En segundo lugar. A pesar de lo trascendente del papel de la “administración” vista como disciplina del desarrollo, es propio no desconocer su legitimidad como función social lo cual debe comprenderse, incluso validarse, como consecuencia de “poder” que compromete la elaboración y toma de decisiones. Algunas de las cuales, son “políticas”. El problema podría aminorarse, si las mismas se formulan de modo discrecional y especificando que su alcance social alcanza amplios conglomerados. Basado en motivaciones económicas y criterios laborales claros. 

No hay duda de la influencia que tiene la cultura organizacional, tanto como la cultura personal, profesional y local, para la “administración”. Considerar tan relevante factor, bien puede ser aporte al afianzamiento y consolidación de la praxis administrativa.

Igualmente, otra razón que puede constituirse en cimiento capaz de justificar el aseguramiento y fortalecimiento de la “administración”, se halla en los valores y objetivos que imprime la Filosofía de Gestión toda vez que la misma afiance la visión y misión de la organización. Habida cuenta de que su propuesta redunde en inducir la motivación al logro necesaria que incite la identidad, la pertenencia y la pertinencia del colectivo administrativo y operativo de la organización en cuestión.

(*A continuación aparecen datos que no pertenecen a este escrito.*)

(** A replay never loses or reorders an event silently.  As long as the
    event counter has not saturated, a subscriber that has seen the events up to
    [last] and gets no reset gets exactly all later events, in order and
    numbered consecutively; a reset is signalled exactly when an event after
    [last] has been dropped from the history. *)
Theorem replay_exact c last :
  reachable c → 0 <= last → Z.of_nat (length (events (trace c))) < u64_max →
  let all := numbered (events (trace c)) in
  let r := replay_locked (job c) last in
  (rep_reset_required r = false → rep_events r = drop (Z.to_nat last) all) ∧
  (rep_reset_required r = true ↔ ∃ e, e ∈ all ∧ last < ev_id e ∧ e ∉ rep_events r) ∧
  (length (rep_events r) <= MAX_EVENT_HISTORY)%nat.
Proof.
  intros Hr Hlast Hmax all r. pose proof (replay_events c last Hr Hlast Hmax) as [He Hreset].
  fold all r in He, Hreset.
  assert (consecutive 0 all) as Hc by (apply numbered_consecutive; lia). split_and!.
  - intros Hf. rewrite He. f_equal. rewrite Hf in Hreset. 
    destruct (Z.ltb_spec last (Z.of_nat (length all - MAX_EVENT_HISTORY))) as [Hl|]; [|lia].
    apply Hreset in Hl. done.
  - rewrite Hreset, He. split.
    + intros Hl. assert (Z.to_nat last < length all)%nat as [e Ha]%lookup_lt_is_Some_2 by lia.
      exists e. pose proof (consecutive_lookup _ _ _ _ Hc Ha) as Hid.
      split_and!; [by eapply list_elem_of_lookup_2|lia|]. intros [i Hi]%list_elem_of_lookup.
      rewrite lookup_drop in Hi. pose proof (consecutive_lookup _ _ _ _ Hc Hi). lia.
    + intros (e & [i Hi]%list_elem_of_lookup & Hid & Hn).
      pose proof (consecutive_lookup _ _ _ _ Hc Hi).
      destruct (decide (Nat.max (length all - MAX_EVENT_HISTORY) (Z.to_nat last) <= i)%nat); [|lia].
      destruct Hn. apply list_elem_of_lookup.
      exists (i - Nat.max (length all - MAX_EVENT_HISTORY) (Z.to_nat last))%nat.
      rewrite lookup_drop. rewrite <-Hi. f_equal. lia.
  - rewrite He, length_drop. lia.
Qed.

Comprender a cabalidad la relación que, en términos de la complejidad de la gestión administrativa, exige cada proceso. Por consiguiente, dicha responsabilidad estimula una vinculación entre “administración”, gobernanza y gobernabilidad. Razón por la cual debe atenderse entenderse y medirse y cotejarse cada decisión que comprometa el devenir de la organización lo cual hace que la “administración” adopte la figura de “instancia de enseñanza y aprendizaje”. Así deberá velar por el crecimiento profesional de los miembros de la organización pues de su participación en cada ápice de los procesos respectivos, dependerá el nivel de garantía sobre el cual devendrá el éxito. Por tanto, su contribución al desarrollo esperado.

La “administración” debe actuar apegada al hecho de aceptar que sus productos, servicios o resultados, sean evaluados con la más alta calificación posible. De manera que los resultados de la organización, sin duda, serán lo que la gestión administrativa, determine en función de las estrategias seguidas y de las pautas operacionales que asuman ante la comunidad de empleados que funjan de artífices de los distintos procesos que la organización encargue.    

Considerar el “liderazgo ético” del administrador plantea revolucionar el papel del administrador situándose como gestor y promotor de procesos administrativos transparentes y responsables en organizaciones de desarrollo.

Si bien, los anteriores criterios, arreglos o prescripciones, buscan completar el tránsito metodológico y hermenéutico propuesto, las realidades revelan serias trabas que no hacen fácil el empeño dirigido a ver en la “administración” un soporte garante del desarrollo. Particularmente, en países situados en el “patio trasero” del desarrollo. O sea, con economías emergentes, con alta desigualdad o con un medio o bajo índice de desarrollo humano. 

A este respecto, se conocen empresas que vivieron agudas crisis (2008). Que además alcanzaron los límites o niveles de resistencia de la “administración convencional” lo cual indujo a dar todo lo posible de sus capacidades, sin que los resultados obtenidos lograran los objetivos trazados. Aún así, esta disertación apuesta a dar cuenta de que es la“administración”, disciplina del desarrollo.